2. Issuance and Delivery of Program ADSs upon a Program Sale. The Company hereby instructs the Depositary to issue and deliver Program ADSs against the deposit of Shares by, or on behalf of, the Company upon the execution of a Program Sale, subject to compliance with the terms and conditions of the Deposit Agreement and this Letter Agreement, including without limitation, the receipt by the Custodian on behalf of the Depositary of the applicable Shares and the receipt, by the Depositary, of the corresponding fees. The Depositary hereby agrees to issue Program ADSs representing the right to receive such Shares in accordance with the Deposit Agreement upon receipt of (i) the opinions referred to in Section 4 of this Letter Agreement at each of the times of delivery set forth in Section 4 of this Letter Agreement, (ii) confirmation of deposit of the applicable Shares by, or on behalf of, the Company, (iii) the corresponding fees referred to in Section 6 of this Letter Agreement, and (iv) a Program Issuance and Delivery Instruction for each Program Sale, in the form annexed hereto as Exhibit A.
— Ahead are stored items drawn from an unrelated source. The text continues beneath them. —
(** X10.  When the output file can be opened, [generate_elf_executable]
    succeeds and the file is the 64-byte header, the 56-byte program header
    and the code buffer, which is what the buffer held before followed by
    the encoding of the instruction list.  The file starts with
    [7f 'E' 'L' 'F' 02 01], the entry field holds [0x400078], and the
    size-in-file and size-in-memory fields both hold the length of the whole
    file.  When the file cannot be opened the result is [false], nothing is
    written and the stored message is ["Could not create output file"];
    the code buffer has been filled all the same. *)
Theorem elf_file_layout :
  forall cg : NativeCodeGen,
    (fst (fst (generate_elf_executable true cg)) = true
     /\ exists file,
          snd (fst (generate_elf_executable true cg)) = Some file
          /\ file = firstn 64 file ++ firstn 56 (skipn 64 file)
                    ++ code_buffer (snd (generate_elf_executable true cg))
          /\ Z.of_nat (List.length file)
             = 120 + code_size (snd (generate_elf_executable true cg))
          /\ firstn 6 file = [0x7f; ascii_code "E"; ascii_code "L"; ascii_code "F"; 2; 1]
          /\ le_value (firstn 8 (skipn 24 file)) = 0x400078
          /\ le_value (firstn 8 (skipn 96 file))
             = wrap_u64 (Z.of_nat (List.length file))
          /\ le_value (firstn 8 (skipn 104 file))
             = wrap_u64 (Z.of_nat (List.length file)))
    /\ code_buffer (snd (generate_elf_executable true cg))
       = code_buffer cg ++ encode_all (instructions cg)
    /\ fst (generate_elf_executable false cg) = (false, None)
    /\ error_message (snd (generate_elf_executable false cg))
       = Some "Could not create output file"%string
    /\ code_buffer (snd (generate_elf_executable false cg))
       = code_buffer cg ++ encode_all (instructions cg).
Proof.
  intros cg. unfold generate_elf_executable, generate_machine_code.
  cbv beta iota zeta. cbn [negb fst snd].
  set (cg1 := encode_loop (instructions cg) cg).
  assert (Hbuf : code_buffer cg1 = code_buffer cg ++ encode_all (instructions cg))
    by apply encode_loop_buffer.
  split; [|repeat split; exact Hbuf].
  split; [reflexivity|].
  eexists. split; [reflexivity|].
  rewrite elf_header_is_64_bytes, prog_header_is_56_bytes.
  assert (Hlen : Z.of_nat (List.length
                   ([0x7f; 0x45; 0x4c; 0x46; 2; 1; 1; 0; 0; 0; 0; 0; 0; 0; 0; 0;
                     2; 0; 62; 0; 1; 0; 0; 0;
                     0x78; 0; 0x40; 0; 0; 0; 0; 0;
                     64; 0; 0; 0; 0; 0; 0; 0;
                     0; 0; 0; 0; 0; 0; 0; 0;
                     0; 0; 0; 0; 64; 0; 56; 0; 1; 0; 0; 0; 0; 0; 0; 0]
                    ++ ([1; 0; 0; 0; 5; 0; 0; 0;
                         0; 0; 0; 0; 0; 0; 0; 0;
                         0; 0; 0x40; 0; 0; 0; 0; 0;
                         0; 0; 0x40; 0; 0; 0; 0; 0]
                        ++ le_bytes 8 (p_filesz (prog_header cg1))
                        ++ le_bytes 8 (p_memsz (prog_header cg1))
                        ++ [0; 0x10; 0; 0; 0; 0; 0; 0])
                    ++ code_buffer cg1))
                 = 120 + code_size cg1).
  { rewrite !length_app, !length_le_bytes. unfold code_size. simpl List.length. lia. }
  split; [reflexivity|]. split; [exact Hlen|]. split; [reflexivity|].
  split; [reflexivity|].
  rewrite Hlen.
  assert (Hfield : le_value (le_bytes 8 (p_filesz (prog_header cg1)))
                   = wrap_u64 (120 + code_size cg1)).
  { rewrite le_value_le_bytes. unfold prog_header, wrap_u64; cbn [p_filesz].
    change (256 ^ Z.of_nat 8) with (2 ^ 64).
    rewrite Z.mod_mod by lia. reflexivity. }
  split; exact Hfield.
Qed.

(* ================================================================== *)
(** ** The code buffer *)

Lemma encode_loop_app (done rest : list Instruction) :
  forall cg, encode_loop (done ++ rest) cg = encode_loop rest (encode_loop done cg).
Proof.
  induction done as [|inst next IH]; intros cg; [reflexivity|].
  simpl. destruct (is_label_marker inst); apply IH.
Qed.

Lemma encoded_in_ten_bytes (inst : Instruction) :
  (List.length (encode_instruction inst) <= 10)%nat.
Proof.
  unfold encode_instruction.
  destruct (opcode inst); try (simpl; lia);
    destruct (operands inst) as [|a [|b [|c ops]]]; try (simpl; lia);
    try (destruct (op_value a); simpl; lia);
    destruct (op_value a), (op_value b); simpl; lia.
Qed.

Lemma code_size_store bytes cg :
  code_size (store_bytes bytes cg) = code_size cg + Z.of_nat (List.length bytes).
Proof. unfold code_size, store_bytes. simpl. rewrite length_app. lia. Qed.

Lemma ensure_capacity_room cg :
  20 <= code_capacity cg ->
  code_size cg <= code_capacity cg ->
  2 * (code_size cg + 20) <= 2 ^ 64 ->
  code_size (ensure_capacity cg) = code_size cg
  /\ code_size cg + 20 <= code_capacity (ensure_capacity cg)
  /\ code_capacity cg <= code_capacity (ensure_capacity cg).
Proof.
  intros Hc Hs Hb. unfold ensure_capacity.
  assert (0 <= code_size cg) by (unfold code_size; lia).
  unfold wrap_u64. rewrite (Z.mod_small (code_size cg + 20)) by lia.
  destruct (code_size cg + 20 >? code_capacity cg) eqn:E.
  - apply Z.gtb_lt in E. unfold code_size in *. simpl.
    rewrite Z.mod_small by lia. lia.
  - rewrite Z.gtb_ltb in E. apply Z.ltb_ge in E. lia.
Qed.

Lemma encode_loop_within_capacity (insts : list Instruction) :
  forall cg,
    20 <= code_capacity cg ->
    code_size cg <= code_capacity cg ->
    2 * (code_size cg + 10 * Z.of_nat (List.length insts) + 20) <= 2 ^ 64 ->
    20 <= code_capacity (encode_loop insts cg)
    /\ code_size (encode_loop insts cg) <= code_capacity (encode_loop insts cg)
    /\ code_size (encode_loop insts cg)
       <= code_size cg + 10 * Z.of_nat (List.length insts).
Proof.
  induction insts as [|inst next IH]; intros cg Hc Hs Hb.
  - simpl. lia.
  - cbn [encode_loop]. rewrite length_cons, Nat2Z.inj_succ in *.
    destruct (is_label_marker inst).
    + destruct (IH cg) as (A & B & C); lia.
    + destruct (ensure_capacity_room cg) as (E1 & E2 & E3); try lia.
      pose proof (encoded_in_ten_bytes inst) as Hten.
      pose proof (code_size_store (encode_instruction inst) (ensure_capacity cg)) as Hst.
      assert (Hcap : code_capacity (store_bytes (encode_instruction inst) (ensure_capacity cg))
                     = code_capacity (ensure_capacity cg)) by reflexivity.
      destruct (IH (store_bytes (encode_instruction inst) (ensure_capacity cg)))
        as (A & B & C); lia.
Qed.

(** X11.  The twenty bytes of headroom the encoder asks for are enough: from
    a buffer of at least twenty bytes that holds its content, and as long as
    the sizes stay below [2^64], every instruction is stored within the
    capacity that the check made just before it has left, and the buffer
    holds its content when the loop ends. *)
Theorem encoder_stores_within_capacity :
  forall (insts : list Instruction) (cg : NativeCodeGen),
    20 <= code_capacity cg ->
    code_size cg <= code_capacity cg ->
    2 * (code_size cg + 10 * Z.of_nat (List.length insts) + 20) <= 2 ^ 64 ->
    (forall done inst rest,
        insts = done ++ inst :: rest ->
        is_label_marker inst = false ->
        code_size (encode_loop done cg)
        + Z.of_nat (List.length (encode_instruction inst))
        <= code_capacity (ensure_capacity (encode_loop done cg)))
    /\ code_size (encode_loop insts cg) <= code_capacity (encode_loop insts cg).
Proof.
  intros insts cg Hc Hs Hb. split.
  - intros done inst rest -> _.
    rewrite length_app, length_cons in Hb.
    destruct (encode_loop_within_capacity done cg) as (A & B & C); try lia.
    destruct (ensure_capacity_room (encode_loop done cg)) as (E1 & E2 & E3); try lia.
    pose proof (encoded_in_ten_bytes inst). lia.
  - apply encode_loop_within_capacity; assumption.
Qed.

Lemma encoder_stores_within_capacity_witness :
  20 <= code_capacity (lowered main_returns_42)
  /\ code_size (lowered main_returns_42) <= code_capacity (lowered main_returns_42)
  /\ 2 * (code_size (lowered main_returns_42)
          + 10 * Z.of_nat (List.length (instructions (lowered main_returns_42))) + 20)
     <= 2 ^ 64
  /\ code_size (encode_loop (instructions (lowered main_returns_42))
                  (lowered main_returns_42))
     <= code_capacity (encode_loop (instructions (lowered main_returns_42))
                         (lowered main_returns_42)).
Proof.
  assert (H1 : 20 <= code_capacity (lowered main_returns_42))
    by (vm_compute; discriminate).
  assert (H2 : code_size (lowered main_returns_42)
               <= code_capacity (lowered main_returns_42))
    by (vm_compute; discriminate).
  assert (H3 : 2 * (code_size (lowered main_returns_42)
                    + 10 * Z.of_nat (List.length (instructions (lowered main_returns_42)))
                    + 20) <= 2 ^ 64)
    by (vm_compute; discriminate).
  split; [exact H1|]. split; [exact H2|]. split; [exact H3|].
  exact (proj2 (encoder_stores_within_capacity
                  (instructions (lowered main_returns_42))
                  (lowered main_returns_42) H1 H2 H3)).
Defined.

(* ================================================================== *)
(** ** Registers in the encoded bytes *)

(** X12.  The encoder reads the low three bits of a register number and
    never sets an extension bit: two instructions with the same opcode whose
    operands agree up to that (registers with the same [register_encoding],
    equal immediates, any memory operands, any labels) get the same bytes,
    so an instruction on R8 to R15 is encoded as the one on RAX to RDI. *)
Theorem encoding_ignores_register_extension :
  forall (op : X86Instruction) (ops ops' : list Operand) (l l' : option string),
    Forall2 (fun a b => same_encoding_field a b = true) ops ops' ->
    encode_instruction {| opcode := op; operands := ops; inst_label := l |}
    = encode_instruction {| opcode := op; operands := ops'; inst_label := l' |}.
Proof.
  intros op ops ops' l l' H. unfold encode_instruction. cbn [opcode operands].
  assert (Hreg : forall a b, same_encoding_field a b = true ->
            match op_value a, op_value b with
            | OPERAND_REGISTER r, OPERAND_REGISTER s =>
                Z.land (reg_num r) 7 = Z.land (reg_num s) 7
            | OPERAND_IMMEDIATE i, OPERAND_IMMEDIATE j => i = j
            | OPERAND_MEMORY _ _, OPERAND_MEMORY _ _ => True
            | OPERAND_LABEL _, OPERAND_LABEL _ => True
            | _, _ => False
            end).
  { intros a b. unfold same_encoding_field, register_encoding.
    destruct (op_value a), (op_value b); try discriminate; try (intros; exact I);
      apply Z.eqb_eq. }
  destruct op; try reflexivity.
  all: destruct H as [|a a' ops1 ops1' Ha H]; [reflexivity|];
    apply Hreg in Ha;
    destruct H as [|b b' ops2 ops2' Hb H];
    [ destruct (op_value a), (op_value a'); try contradiction; try reflexivity;
      now rewrite Ha
    | apply Hreg in Hb;
      destruct H as [|c c' ops3 ops3' Hc H]; [|reflexivity];
      destruct (op_value a), (op_value a'); try contradiction;
      destruct (op_value b), (op_value b'); try contradiction; try reflexivity;
      unfold modrm_reg_reg; now rewrite ?Ha, ?Hb ].
Qed.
3. Representations and Warranties. The Company hereby represents and warrants to the Depositary that (i) the terms of the Sales Agreement provide that the Program ADSs, when issued and delivered against payment therefor, will be freely transferable by Agent and the initial purchasers thereof and there are no legal restrictions on subsequent transfers of the Program ADSs under the laws of the Commonwealth of Australia or the United States, (ii) it will cause the Shares underlying the Program ADSs deliverable upon a Program Sale to be deposited with the Custodian on behalf of the Depositary and shall authorize and instruct, together with Agent, the Depositary to issue the Program ADSs in accordance with the Deposit Agreement and the terms of this Letter Agreement, and (iii) no stamp duty taxes (including any stamp duty reserve taxes) are applicable to, or payable in connection with, the initial issuance of the Shares by the Company or the initial deposit of the Shares by or on behalf of the Company with the Custodian on behalf of the Depositary, in each case, against the issuance and delivery of Program ADSs from time to time as contemplated in this Letter Agreement.